La voie cortico-nucléaire, tractus corticonuclearis, est un faisceau de processus de neurones pyramidaux géants qui descendent du cortex du tiers inférieur du gyrus précentral jusqu'à la capsule interne et traversent son genou. De plus, les fibres de la voie cortico-nucléaire vont à la base du pédoncule du cerveau, formant la partie médiane des voies pyramidales. Les voies cortico-spinale, ainsi que les voies nucléaires corticales occupent les bases médianes du pédoncule. À partir du mésencéphale et plus loin, dans le pont et la moelle oblongue, les fibres de la voie cortico-nucléaire passent du côté opposé aux noyaux moteurs des nerfs crâniens: III et IV - dans le mésencéphale; V, VI, VII - dans le pont; IX, X, XI, XII - dans la moelle oblongue. Dans ces noyaux, le chemin cortico-nucléaire (pyramidal) se termine, ses fibres constitutives forment des synapses avec les cellules motrices de ces noyaux.

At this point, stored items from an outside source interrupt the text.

(** X25. A response without a success status ends the run at once: the body
    is not read, nothing is created or written, and the error reported twice
    before the exit with status 1 names the status of the response. *)
Theorem script_bad_status {Data : Type} (rt : FetchScript.Runtime Data) (dirname : string)
    (response : FetchScript.Response Data) :
  FetchScript.import_node_fetch rt = Returned tt ->
  FetchScript.fetch rt FetchScript.NATIVES_URL = Returned response ->
  FetchScript.ok response = false ->
  FetchScript.run (FetchScript.main rt dirname) =
  (Returned tt,
   (Derived.script_prologue ++ Derived.script_request ++
    Derived.script_failure
      ("Failed to fetch. Status: " ++ FetchScript.decimal (FetchScript.status response)))%list).
Proof.
  intros Himport Hfetch Hok. rewrite script_table.
  unfold Derived.script_body. now rewrite Himport, Hfetch, Hok.
Qed.

Lemma script_bad_status_witness :
  FetchScript.run (FetchScript.main Sample2.not_found_script "/repo/scripts") =
  (Returned tt,
   (Derived.script_prologue ++ Derived.script_request ++
    Derived.script_failure "Failed to fetch. Status: 404")%list).
Proof.
  apply (script_bad_status Sample2.not_found_script "/repo/scripts"
           (FetchScript.mkResponse string false 404 (Returned "Not Found")));
    reflexivity.
Defined.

Les voies latérale et antérieure cortico-spinale (pyramidale), tractus corticospinales (pyramidales) lateralis et ventralis, commencent également à partir des neurones pyramidaux géants du gyrus précentral. Les axones de ces cellules vont à la capsule intérieure, passent par l'avant de sa patte arrière et descendent à la base de la jambe cérébrale. De plus, les fibres corticales et cérébrospinales descendent dans la partie antérieure (base) du pont et sortent dans la moelle oblongue, où elles forment des pyramides. Dans la partie inférieure de la moelle oblongue, une partie des fibres passe du côté opposé et continue dans la moelle latérale de la moelle épinière. Cette partie des voies pyramidales impliquées dans la formation de l'intersection des pyramides (croix motrice), était appelée la voie cortico-spinale latérale (pyramidale). Les fibres de la voie corticale et de la colonne vertébrale qui ne participent pas à la formation de l'intersection des pyramides et ne vont pas du côté opposé, continuent leur descente dans le cadre de la moelle antérieure de la moelle épinière. Ces fibres constituent la voie antérieure cortico-spinale (pyramidale). Ensuite, ces fibres passent également du côté opposé, mais à travers la pointe blanche de la moelle épinière et se terminent sur les cellules motrices de la corne antérieure du côté opposé de la moelle épinière.

Voies rapides extrapyramaniques, ont des connexions étendues dans le tronc cérébral et avec le cortex cérébral, qui a repris les fonctions de contrôle et de gestion du système extrapyramidal. Un certain nombre de voies du système extrapyramidal sont distinguées: 1) la colonne vertébrale rouge-nucléaire; 2) le vestibule; 3) Chemin cérébelleux cortico-cérébelleux.

La voie de la moelle épinière, tractus rubrospindlis, fait partie de l'arc réflexe, dont le lien principal est la voie proprioceptive vertébrale-cérébelleuse. Ce chemin provient du noyau rouge, passe du côté opposé (croix de truite) et descend dans la moelle latérale de la moelle épinière, se terminant sur les cellules motrices de la moelle épinière.

Un lien important dans la coordination des fonctions motrices du corps humain est le vestibule, le tractus ves - tibulospinalis. Il relie les noyaux de l'appareil vestibulaire aux cornes antérieures de la moelle épinière et fournit la réponse d'installation du corps en déséquilibre. Les axones des cellules du noyau vestibulaire latéral, ainsi que le noyau vestibulaire inférieur du nerf cochléaire vestibulaire, participent à la formation du canal rachidien pré-porte. Ces fibres descendent dans la partie latérale de la moelle antérieure de la moelle épinière (à la frontière avec la latérale) et se terminent sur les cellules motrices des cornes antérieures de la moelle épinière.

Les fonctions du cervelet, qui est impliquée dans la coordination des mouvements de la tête, du tronc et des membres et, à leur tour, sont associées aux noyaux rouges et à l'appareil vestibulaire, sont réalisées à partir du cortex cérébral à travers le pont le long de la voie corticale-cérébelleuse, du tractus corticopontocerebellaris. Cette voie se compose de deux neurones. Les corps cellulaires du premier neurone se trouvent dans le cortex des lobes frontal, temporal, pariétal et occipital. Les cellules des noyaux du pont avec leurs processus constituent le deuxième neurone de la voie cérébelleuse cortex-cérébelleux.